Preparation of whole-mount retinas

Enucleated eyes were fixed for 20 min in 4% paraformaldehyde (PFA) in phosphate-buffered saline (PBS) and then dissected. Retinal cups were post-fixed for 30 min and then stained as described below.

Retinal immunostaining and in situ hybridization

Immunohistochemistry (IHC) of whole-mount samples or tissue sections was performed as previously described79. At P6, the primary monoclonal antibodies used were anti-RhoA (21017; NewEast Biosciences, King of Prussia, PA), hamster anti-CD31 (2H8; Chemicon, Temecula, CA), Secondary antibodies used were Alexa 488 fluorescence-conjugated IgGs (Molecular Probes) or Cy3/Cy5 DyLight549/DyeLight649-conjugated IgGs (Jackson ImmunoResearch, West Grove, PA). At P9, blood vessels were visualized using biotinylated isolectin B4 (IB4) (Sigma), followed by fluorescent streptavidin conjugates (Molecular Probes).

Whole mount embryo immunohistochemistry

Embryos were collected at embryonic day (E) 11.5, as previously reported20, with some modifications80. Noon of the plug day was E0.5. Embryos were dissected from their deciduas and were fixed in 4% paraformaldehyde/PBS at 4 °C overnight. They were rinsed twice with PBS, 5 min each time, and were dehydrated through immersion in the following solutions: 25% Methanol in PBS with 0.5% Triton X-100, 50% Methanol in PBS with 0.5% Triton X-100, 75% Methanol in PBS with 0.5% Triton X-100 and 100% Methanol twice, each step for 5 min with gentle shaking, at room temperature.

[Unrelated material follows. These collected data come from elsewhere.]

(* ===== verification/Startup.v ===== *)
(** * server.cpp, tcp_run and rtsp_run: the start of the server

    What the two threads of the server do until they wait for connections, with the answers of
    OpenSSL, libcurl, the sockets and GStreamer as arguments; both threads load the configuration. *)

From S2P Require Import Prelude Str Json Numbers Config.
From Stdlib Require Import Ascii.
From Stdlib Require String.

Local Open Scope string_scope.
Local Open Scope Z_scope.

(** ** ssl.cpp: the context *)

Definition init_openssl : bool := true.

(** The contexts that could be made: [None] is the null pointer, [Some tt] the context. *)
Definition create_ssl_context (made : bool) : option unit := if made then Some tt else None.

(** [false] is [exit(EXIT_FAILURE)]. *)
Definition configure_ssl_context (certificate key : bool) : bool :=
  if negb certificate then false else if negb key then false else true.

(** ** The process *)

(** The environment, which [setenv] changes, and the global configuration. *)
Record process := mk_process { p_env : environment; g_config : AppConfig }.

Definition load_process (env_file config_file : option string) (p : process) : res bool * process :=
  match load_all_config env_file config_file (p_env p) (g_config p) with
  | (Ok (ok, e), cfg) => (Ok ok, mk_process e cfg)
  | (Throw x, cfg) => (Throw x, mk_process (p_env p) cfg)
  end.

(** ** tcp_run *)

(** The answers of the system. *)
Record tcp_system := mk_tcp_system {
  ctx_made : bool; certificate_ok : bool; key_ok : bool; curl_ok : bool; bind_ok : bool; listen_ok : bool;
  accepted : list Z (* what [accept] returns, one call after the other *) }.

Inductive tcp_end :=
| tcp_return (code : Z)
| tcp_exit                      (* exit(EXIT_FAILURE) *)
| tcp_terminate (e : exn)       (* an exception leaves the thread *)
| tcp_serving (sockets : list Z) (* in the loop, with the sockets handed to threads *).

(** The loop: a failed [accept] is passed over. *)
Definition accept_loop (fds : list Z) : list Z := List.filter (fun new_socket => negb (new_socket <? 0)) fds.

Definition tcp_run {D} (env_file config_file : option string) (open_db : string -> res D) (sys : tcp_system)
    (p : process) : tcp_end * process :=
  match load_process env_file config_file p with
  | (Throw x, p) => (tcp_terminate x, p)
  | (Ok false, p) => (tcp_return (-1), p)
  | (Ok true, p) =>
      if negb init_openssl then (tcp_return (-1), p)
      else match create_ssl_context (ctx_made sys) with
      | None => (tcp_return (-1), p)
      | Some _ =>
          if negb (configure_ssl_context (certificate_ok sys) (key_ok sys)) then (tcp_exit, p)
          else match open_db (db_file (g_config p)) with
          | Throw x => (tcp_terminate x, p)
          | Ok _ =>
              if negb (curl_ok sys) then (tcp_return (-1), p)
              else if negb (bind_ok sys) then (tcp_return (-1), p)
              else if negb (listen_ok sys) then (tcp_return (-1), p)
              else (tcp_serving (accept_loop (accepted sys)), p)
          end
      end
  end.

(** ** rtsp_server.cpp *)

Definition CCTV_MOUNT_POINT : string := "/original".
Definition CCTV_MOUNT_POINT_ALT : string := "/retransmit".
Definition NIGHT_CCTV_MOUNT_POINT : string := "/night".

Definition pipeline_description (rtsp_url : string) : string :=
  "rtspsrc location=" +:+ rtsp_url +:+ " latency=0 ! " +:+ "rtph264depay ! " +:+ "queue ! " +:+ "h264parse ! "
  +:+ "rtph264pay name=pay0 pt=96 config-interval=1".

Definition pipeline_description2 (rtsp_url : string) : string :=
  "rtspsrc location=" +:+ rtsp_url +:+ " latency=0 ! " +:+ "rtph264depay ! " +:+ "queue ! " +:+ "h264parse ! " +:+ "avdec_h264 ! "
  +:+ "queue ! " +:+ "videobalance brightness=0.19 contrast=0.7 ! " +:+ "x264enc tune=zerolatency ! " +:+ "h264parse ! "
  +:+ "rtph264pay name=pay0 pt=96".

Record rtsp_system := mk_rtsp_system { gst_ok : bool; attach_ok : bool }.

Inductive rtsp_end :=
| rtsp_return
| rtsp_terminate (e : exn)
| rtsp_serving (mounts : gmap string string) (* the pipeline behind each mount point *).

Definition rtsp_run (env_file config_file : option string) (sys : rtsp_system) (p : process) : rtsp_end * process :=
  match load_process env_file config_file p with
  | (Throw x, p) => (rtsp_terminate x, p)
  | (Ok false, p) => (rtsp_return, p)
  | (Ok true, p) =>
      if negb (gst_ok sys) then (rtsp_return, p)
      else
        let rtsp_url := get_rtsp_url (g_config p) in
        let factory := c_str (pipeline_description rtsp_url) in
        let factory2 := c_str (pipeline_description2 rtsp_url) in
        let mounts := <[NIGHT_CCTV_MOUNT_POINT := factory2]> (<[CCTV_MOUNT_POINT_ALT := factory]> (<[CCTV_MOUNT_POINT := factory]> ∅)) in
        if negb (attach_ok sys) then (rtsp_return, p) else (rtsp_serving mounts, p)
  end.

(** ** server.cpp *)

(** The two threads, when their loads of the configuration follow one another: [rtsp_first] says
    which comes first.  Nothing in the code keeps the loads apart. *)
Definition server_main {D} (rtsp_first : bool) (env_file config_file : option string) (open_db : string -> res D) (tcp : tcp_system)
    (rtsp : rtsp_system) (p : process) : rtsp_end * tcp_end * process :=
  if rtsp_first then
    let '(r, p) := rtsp_run env_file config_file rtsp p in
    let '(t, p) := tcp_run env_file config_file open_db tcp p in (r, t, p)
  else
    let '(t, p) := tcp_run env_file config_file open_db tcp p in
    let '(r, p) := rtsp_run env_file config_file rtsp p in (r, t, p).

(** ** Lemmas *)

Definition run_env (e : environment) (lines : list string) : environment := foldl (fun e line => env_line line e) e lines.

(** A line sets one variable, whatever the environment, or nothing. *)
Lemma env_line_effect line : (exists k v, forall e, env_line line e = <[k := v]> e) \/ (forall e, env_line line e = e).
Proof.
  destruct line as [|c s]; [by right|]. cbn [env_line]. destruct (Ascii.eqb c "#"); [by right|].
  destruct (find_char "=" (String c s)) as [pos|]; [|by right]. unfold setenv. destruct (str_empty _); [by right|]. left. by eexists _, _.
Qed.

Lemma run_env_lookup lines k : (exists o, forall e, run_env e lines !! k = Some o) \/ (forall e, run_env e lines !! k = e !! k).
Proof.
  induction lines as [|line lines IH]; [by right|]. destruct IH as [[o Ho]|Hs]; [left; exists o; intros e; apply Ho|].
  destruct (env_line_effect line) as [(k' & v & He)|He].
  - destruct (decide (k' = k)) as [->|Hne].
    + left. exists v. intros e. change (run_env (env_line line e) lines !! k = Some v). rewrite Hs, He. apply lookup_insert_eq.
    + right. intros e. change (run_env (env_line line e) lines !! k = e !! k). rewrite Hs, He. by apply lookup_insert_ne.
  - right. intros e. change (run_env (env_line line e) lines !! k = e !! k). by rewrite Hs, He.
Qed.

Lemma run_env_twice e lines : run_env (run_env e lines) lines = run_env e lines.
Proof. apply map_eq. intros k. destruct (run_env_lookup lines k) as [[o Ho]|Hs]; [by rewrite !Ho|by rewrite !Hs]. Qed.

(** A load that overwrites: its result does not depend on the old values, a second one changes nothing,
    and it leaves the login alone. *)
Record overwrites {A} (load : M AppConfig A) : Prop := {
  same_result c c' : fst (load c) = fst (load c');
  twice c : snd (load (snd (load c))) = snd (load c);
  apart u p h port path db track c : snd (load (put_login u p h port path db track c)) = put_login u p h port path db track (snd (load c)) }.

(** The fields are computed one after the other. *)
Ltac overwriting := split; [intros [] []|intros []|intros ? ? ? ? ? ? ? []]; vm_compute; reflexivity.

Lemma load_settings_overwrites config : overwrites (load_settings config).
Proof.
  unfold load_settings, config_at. cbn [load_ports].
  repeat match goal with |- context [liftR ?r] => assert_fails (is_var r); let x := fresh "r" in set (x := r); clearbody x end.
  repeat match goal with r : res _ |- _ => destruct r as [?|?]; [|by overwriting] end. by overwriting.
Qed.

Lemma load_json_overwrites file : overwrites (load_json_config file).
Proof.
  destruct file as [text|]; [|by split]. unfold load_json_config. destruct (parse_stream (bytes_of text)) as [config|e].
  - destruct (load_settings_overwrites config) as [H1 H2 H3].
    assert (E : forall c, try_catch (config ← liftR (Ok config); load_settings config ;; mret true) is_std_exception (fun _ => mret false) c
      = (match fst (load_settings config c) with Ok _ => Ok true | Throw e => if is_std_exception e then Ok false else Throw e end,
         snd (load_settings config c))).
    { intros c. unfold try_catch, mbind, M_bind, liftR, mret, M_ret. destruct (load_settings config c) as [[]  c1]; [done|]. cbn.
      by destruct (is_std_exception e). }
    split; intros; rewrite !E; cbn [fst snd]; [by rewrite (H1 c c')|apply H2|apply H3].
  - split; intros; unfold try_catch, mbind, M_bind, liftR; by destruct (is_std_exception e).
Qed.

Lemma load_env_twice file e : exists ok e1 (g : AppConfig -> AppConfig),
  (forall c, load_env_variables file e c = (Ok (ok, e1), g c)) /\ (forall c, load_env_variables file e1 c = (Ok (ok, e1), g c))
  /\ ((forall c, g c = c) \/ exists u p h port path db track, forall c, g c = put_login u p h port path db track c).
Proof.
  destruct file as [text|]; [|exists false, e, (fun c : AppConfig => c); split_and!; [done|done|by left]]. unfold load_env_variables. fold (run_env e (lines_of text)).
  set (e1 := run_env e (lines_of text)). assert (E : foldl (fun e line => env_line line e) e1 (lines_of text) = e1) by apply run_env_twice.
  destruct (e1 !! "USERNAME") as [u|] eqn:E1, (e1 !! "PASSWORD") as [p|] eqn:E2, (e1 !! "HOST") as [h|] eqn:E3, (e1 !! "RTSP_PORT") as [port|] eqn:E4,
    (e1 !! "RTSP_PATH") as [path|] eqn:E5, (e1 !! "DB_FILE") as [db|] eqn:E6;
    try (exists false, e1, (fun c : AppConfig => c); split_and!; [done|intros; by rewrite E, ?E1, ?E2, ?E3, ?E4, ?E5, ?E6|by left]).
  exists true, e1, (put_login u p h port path db (default "" (e1 !! "TRACKID"))).
  split_and!; [done|intros; by rewrite E, E1, E2, E3, E4, E5, E6|]. right. by eexists _, _, _, _, _, _, _.
Qed.

Lemma overwrites_with_login {A} (load : M AppConfig A) (g : AppConfig -> AppConfig) c : overwrites load ->
  (forall c, g c = c) \/ (exists u p h port path db track, forall c, g c = put_login u p h port path db track c) ->
  snd (load (g (snd (load (g c))))) = snd (load (g c)).
Proof.
  intros [_ H2 H3] [Hg|(u & p & h & port & path & db & track & Hg)]; rewrite !Hg; [apply H2|]. by rewrite !H3, H2.
Qed.

(** A second load finds the same values. *)
Lemma load_process_twice env_file config_file p r p1 : load_process env_file config_file p = (r, p1) ->
  load_process env_file config_file p1 = (r, p1).
Proof.
  destruct p as [e c]. unfold load_process. cbn [p_env g_config].
  destruct (load_env_twice env_file e) as (ok & e1 & g & H1 & H2 & Hg). pose proof (load_json_overwrites config_file) as J.
  unfold load_all_config, mbind, M_bind. rewrite H1. pose proof (overwrites_with_login _ g c J Hg) as Ht.
  pose proof (same_result _ J (g (snd (load_json_config config_file (g c)))) (g c)) as Hr.
  destruct (load_json_config config_file (g c)) as [rj cj]. cbn [fst snd] in *.
  destruct rj as [jok|x]; intros [= <- <-]; cbn [p_env g_config]; rewrite ?H1, ?H2;
    destruct (load_json_config config_file (g cj)) as [rj' cj']; cbn [fst snd] in *; by subst.
Qed.

(** It does not matter which of the two threads of the server loads the configuration first, when
    the loads do not overlap: in both orders, and whether the files can be loaded or not, both threads
    end as they would, and the configuration is the same. *)
Theorem start_order_irrelevant {D} (env_file config_file : option string) (open_db : string -> res D) (tcp : tcp_system)
    (rtsp : rtsp_system) (p : process) :
  server_main true env_file config_file open_db tcp rtsp p = server_main false env_file config_file open_db tcp rtsp p.
Proof.
  assert (HT : forall p r p1, load_process env_file config_file p = (r, p1) ->
    tcp_run env_file config_file open_db tcp p = (fst (tcp_run env_file config_file open_db tcp p1), p1)).
  { intros q r q1 E. pose proof (load_process_twice _ _ _ _ _ E) as E1. unfold tcp_run. rewrite E, E1. by repeat case_match. }
  assert (HR : forall p r p1, load_process env_file config_file p = (r, p1) ->
    rtsp_run env_file config_file rtsp p = (fst (rtsp_run env_file config_file rtsp p1), p1)).
  { intros q r q1 E. pose proof (load_process_twice _ _ _ _ _ E) as E1. unfold rtsp_run. rewrite E, E1. by repeat case_match. }
  unfold server_main. destruct (load_process env_file config_file p) as [r p1] eqn:E. pose proof (load_process_twice _ _ _ _ _ E) as E1.
  by rewrite (HT p r p1 E), (HR p r p1 E), (HT p1 r p1 E1), (HR p1 r p1 E1).
Qed.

Embryos were bleached with 5% hydrogen peroxide in methanol for 4 h at room temperature and rehydrated through immersion in the following solutions: 100% Methanol twice, 75% Methanol in PBS with 0.5% Triton X-100, 50% Methanol in PBS with 0.5% Triton X-100, 25% Methanol in PBS with 0.5% Triton X-100, and three times in PBS with 0.5% Triton X-100, each step for 5 min with gentle shaking at room temperature. Embryos were blocked in PBS with 0.1% Triton X-100 and 3% instant skim milk (blocking solution) for 2 hours and incubated with the rat anti-mouse CD31 primary antibody (Clone MEC13.3, Cat#553370, BD Pharmingen) in 1:100 dilution in the blocking solution in 4 °C for 2 days with gentle shaking. Embryos were then washed in blocking solution for 5 times, 1 h each with gentle shaking and were incubated with donkey anti-rat Alexa 488 secondary antibody (Cat#A-21208, Life Technologies) in the blocking solution in 4 °C overnight. After 5 consecutive washes of 1 h each at 4 °C, each embryo was transferred in PBS-containing wells and was imaged by confocal microscopy (below).

Confocal microscopy

For spheroids

Fluorescent Images were obtained using a multiphoton microscope (A1R; Nikon, NY, USA) in the confocal mode, using a 10x objective. Each spheroid image was the projection of merging of 5–10 images of different Z focus covering an approximate 10 μm Z distance.

For embryos

Fluorescent Images were obtained using a multiphoton microscope (A1R; Nikon, NY, USA) in the confocal mode. Each image analyzing the vasculature of embryonic parts was the projection of merging of 800 images of different Z focus covering an 800 μm Z distance. For embryo size comparison, a fluorescent dissecting microscope (MVX10; Olympus, Pennsylvania, USA) was used.

For retinas

Fluorescent Images were obtained using a confocal laser scanning microscope (FV1000; Olympus, Tokyo, Japan). Quantification of cells or substances of interest was conducted on eight 500 μm x 500 μm fields of view per sample in scanned images, and numbers obtained from each of the eight fields were averages using an FV10-ASW Viewer (Olympus).

Statistical analysis

All experiments were repeated at least three times with similar results. Statistical analysis for embryo viability (difference from expected ratio) was performed with Chi Square test, whereas for the rest of the experiments statistical analysis was performed by an unpaired two-tailed Student’s t-test. Data analysis was performed using GraphPad Prism version 7.00 for Windows (GraphPad Software, San Diego, CA). The asterisks in the figures denote statistical significance (NS: not significant, *P < 0.05; **P < 0.01; ***P < 0.001).

Ethical approval and informed consent

All experimental protocols were approved by the TTUHSC IACUC committee and the experiments were performed in compliance with the Guide for the Care and Use of Laboratory Animals. For HUVEC isolation, informed consent was obtained from all participants.